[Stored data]
=====
(* ===== verification/Run.v ===== *)
(** Bounded run control terminates: draining the pending cycles, the run loop,
    and the result it reports. *)
From S2P Require Import Prelude State Machine Ports Irq Dispatch Wf Logic Timers Interrupts Cpu CpuSafe Hooks.

Lemma u64_count i start :
  word64 i -> u64 (i - start) + 1 < 18446744073709551616 ->
  u64 (u64 (i + 1) - start) = u64 (i - start) + 1.
Proof.
  intros Hi Hlt. unfold u64 in *. rewrite Zminus_mod_idemp_l.
  replace (i + 1 - start) with ((i - start) + 1) by lia.
  rewrite <- Zplus_mod_idemp_l. apply Z.mod_small. pose proof (Z.mod_pos_bound (i - start) 18446744073709551616).
  lia.
Qed.

(** One of the two power-saving bits. *)
Lemma has_idle_or_down v : has v 3 = Z.testbit v 0 || Z.testbit v 1.
Proof.
  unfold has. change 3 with (Z.ones 2). rewrite Z.land_ones by lia.
  rewrite Z.bit0_odd, (Z.testbit_odd v 1), Z.shiftr_div_pow2 by lia.
  change (2 ^ 2) with 4. change (2 ^ 1) with 2.
  pose proof (Zmod_odd v). pose proof (Zmod_odd (v / 2)).
  destruct (Z.odd v), (Z.odd (v / 2)); cbn [orb]; Z.to_euclidean_division_equations; lia.
Qed.

(** The order in which reasons are reported when several hold. *)
Definition stop_rank (reason : stop_reason) : Z :=
  match reason with
  | EM8051_STOP_ABORTED => 0
  | EM8051_STOP_EXCEPTION => 1
  | EM8051_STOP_TARGET_PC => 2
  | EM8051_STOP_BREAKPOINT => 3
  | EM8051_STOP_HALT => 4
  | EM8051_STOP_INSTRUCTION_LIMIT => 5
  end.

Section Run.
Context {W : Type} {HostW : Host W} {HostOkW : HostOk W}.

(** What draining keeps: no instruction runs and no vector is entered. *)
Record drained (s s' : machine W) : Prop := {
  dr_done : mTickDelay (cpu s') = 0 \/ execution_aborted s' = true;
  dr_icount : mInstructionCount (cpu s') = mInstructionCount (cpu s);
  dr_entries : entries (cpu s') = entries (cpu s);
  dr_except : mExceptionRaised (cpu s) = true -> mExceptionRaised (cpu s') = true;
  dr_aborted : execution_aborted s = true -> s' = s
}.

Lemma ok_drain fuel s :
  wf (cpu s) -> mTickDelay (cpu s) < Z.of_nat fuel ->
  ok whole (cpu s) (drain_delay fuel) (fun _ => drained s) s.
Proof.
  revert s. induction fuel as [|fuel IH]; intros s Hw Hf.
  { pose proof (wf_delay _ (wf_cpu_exec _ Hw)) as Hb. unfold byte in Hb. lia. }
  cbn [drain_delay]. apply ok_get, ok_aborted_eq. intros b Hb.
  destruct (negb (mTickDelay (cpu s) =? 0) && negb b) eqn:Ec.
  - assert (mTickDelay (cpu s) <> 0) as Hd by lia. assert (b = false) as -> by (destruct b; lia).
    destruct (ok_tick s Hw) as (t & s1 & E1 & Hw1 & _ & []).
    destruct (tk_drain Hd Hb) as (-> & Hd1 & He1).
    eapply ok_exec; [exact E1|]. apply ok_trans; [tc_solve|done|].
    eapply ok_weaken; [apply IH; [done|lia]|]. intros _ s2 _ _ []. constructor; try congruence; auto.
  - apply ok_ret; [done..|]. constructor; try done. destruct b; [by right|left]. lia.
Qed.

Context (aHasTarget : bool) (aTargetPC aMaxInstructions start : Z).
Context (Hmax : 0 <= aMaxInstructions < 18446744073709551616).
Context (hook : ptr * ptr) (Hkeep : callbacks_keep_abort (W := W)).
Context (Href : refusals_abort (W := W) hook) (Habort : abort_from_world (W := W)).

(** What each reason says of the state the run stops in. *)
Definition stop_condition (reason : stop_reason) (s' : machine W) : Prop :=
  match reason with
  | EM8051_STOP_ABORTED => execution_aborted s' = true
  | EM8051_STOP_EXCEPTION => mExceptionRaised (cpu s') = true
  | EM8051_STOP_TARGET_PC => aHasTarget = true /\ mPC (cpu s') = aTargetPC
  | EM8051_STOP_BREAKPOINT => mBreakpointEnabled (cpu s') = true /\ mPC (cpu s') = mBreakpoint (cpu s')
  | EM8051_STOP_HALT =>
      Z.testbit (sfr (cpu s') REG_PCON) 0 = true \/ Z.testbit (sfr (cpu s') REG_PCON) 1 = true
  | EM8051_STOP_INSTRUCTION_LIMIT => aMaxInstructions <= u64 (mInstructionCount (cpu s') - start)
  end.

(** A justified reason: its condition holds, and no condition before it does. *)
Definition justified (reason : stop_reason) (s' : machine W) : Prop :=
  stop_condition reason s' /\
  forall other, stop_rank other < stop_rank reason -> ~ stop_condition other s'.

Lemma run_stop_justified reason s' :
  run_stop (cpu s') (execution_aborted s') aHasTarget aTargetPC aMaxInstructions start = Some reason ->
  justified reason s'.
Proof.
  unfold run_stop, justified. rewrite has_idle_or_down. intros H.
  repeat case_match; simplify_eq; (split; [cbn [stop_condition]; lia|]);
    intros [] Hr; cbn [stop_rank stop_condition] in *; lia.
Qed.

(** The loop's result: the reason is justified in the final state, the budget was
    not exceeded, and no machine cycle is pending. *)
Definition stopped (reason : stop_reason) (s' : machine W) : Prop :=
  justified reason s' /\
  u64 (mInstructionCount (cpu s') - start) <= aMaxInstructions /\
  (mTickDelay (cpu s') = 0 \/ reason = EM8051_STOP_ABORTED).

(** Fuel enough to finish from [s]. An iteration of the loop drains the pending
    cycles and then starts one instruction or enters one vector; every instruction
    can be preceded by at most four vector entries. *)
Definition enough (fuel : nat) (s : machine W) : Prop :=
  0 < Z.of_nat fuel /\
  (mExceptionRaised (cpu s) = true \/ execution_aborted s = true \/
   5 * (aMaxInstructions - u64 (mInstructionCount (cpu s) - start)) + entries (cpu s) + 2
     <= Z.of_nat fuel).

Lemma run_stop_None c b :
  run_stop c b aHasTarget aTargetPC aMaxInstructions start = None ->
  b = false /\ mExceptionRaised c = false /\ has (sfr c REG_PCON) 3 = false /\
  u64 (mInstructionCount c - start) < aMaxInstructions.
Proof.
  unfold run_stop. intros H. destruct b; [done|]. destruct (mExceptionRaised c); [done|].
  destruct (aHasTarget && _); [done|]. destruct (_ && _); [done|].
  destruct (has _ 3); [done|]. destruct (Z.leb_spec aMaxInstructions (u64 (mInstructionCount c - start)));
  [done|]. done.
Qed.

Lemma run_stop_aborted c r :
  run_stop c true aHasTarget aTargetPC aMaxInstructions start = Some r -> r = EM8051_STOP_ABORTED.
Proof. intros [= <-]. done. Qed.

Lemma ok_run_loop fuel s :
  wf (cpu s) -> u64 (mInstructionCount (cpu s) - start) <= aMaxInstructions -> abort_hook (cpu s) = hook ->
  enough fuel s ->
  ok whole (cpu s) (run_loop fuel aHasTarget aTargetPC aMaxInstructions start) stopped s.
Proof.
  revert s. induction fuel as [|fuel IH]; intros s Hw Hle Hh [Hpos Hf]; [lia|]. cbn [run_loop].
  destruct (ok_drain 256 s Hw) as ([] & s1 & E1 & Hw1 & _ & [Ddone Dicount Dentries Dexcept Daborted]).
  { pose proof (wf_delay _ (wf_cpu_exec _ Hw)) as Hb. unfold byte in Hb. lia. }
  pose proof (keeps_drain Hkeep 256 _ _ _ E1) as Hh1.
  eapply ok_exec; [exact E1|]. apply ok_aborted_eq. intros b Hb. ok_step.
  destruct (run_stop _ _ _ _ _ _) as [r|] eqn:Er.
  - apply ok_ret; [done..|]. split_and!; [apply run_stop_justified; by rewrite Hb|by rewrite Dicount|].
    destruct Ddone as [|Ha]; [by left|right]. rewrite Ha in Hb. subst b. by eapply run_stop_aborted.
  - apply run_stop_None in Er as (-> & Hne & Hpc & Hlt).
    assert (mTickDelay (cpu s1) = 0) as Hd by (destruct Ddone; congruence).
    destruct (ok_tick s1 Hw1) as (t & s2 & E2 & Hw2 & _ & []).
    pose proof (keeps_tick Hkeep _ _ _ E2) as Hh2. assert (abort_hook (cpu s2) = hook) as Hh' by congruence.
    pose proof (entries_range _ Hw2). pose proof (wf_icount _ (wf_cpu_exec _ Hw1)) as Hic.
    assert (5 * (aMaxInstructions - u64 (mInstructionCount (cpu s1) - start)) + entries (cpu s1) + 2
      <= Z.of_nat (S fuel)) as Hf1.
    { rewrite Dicount, Dentries. destruct Hf as [Hx|[Hx|Hx]]; [| |done].
      - rewrite Dexcept in Hne; done.
      - rewrite (Daborted Hx) in Hb. congruence. }
    pose proof (entries_range _ Hw1).
    eapply ok_exec; [exact E2|]. apply ok_trans; [tc_solve|done|]. destruct t.
    + assert (u64 (mInstructionCount (cpu s2) - start) = u64 (mInstructionCount (cpu s1) - start) + 1) as Hn
        by (rewrite tk_icount; apply u64_count; [done|lia]).
      apply IH; [done|lia|done|]. split; [lia|]. right; right. lia.
    + apply IH; [done|rewrite tk_icount; lia|done|]. split; [lia|].
      destruct (tk_progress eq_refl Hd Hb Hpc) as [He|[Hx|Hx]]; auto.
      * right; right. rewrite tk_icount. lia.
      * right; left. apply Hx; [done|by rewrite Hh'].
Qed.

End Run.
=====
» **REQUIRED ACTION**
Your answer should consist of the lines above that hold the word "What", copied exactly.

» **RESULT FOR THIS EXERCISE**
(** What draining keeps: no instruction runs and no vector is entered. *)
(** What each reason says of the state the run stops in. *)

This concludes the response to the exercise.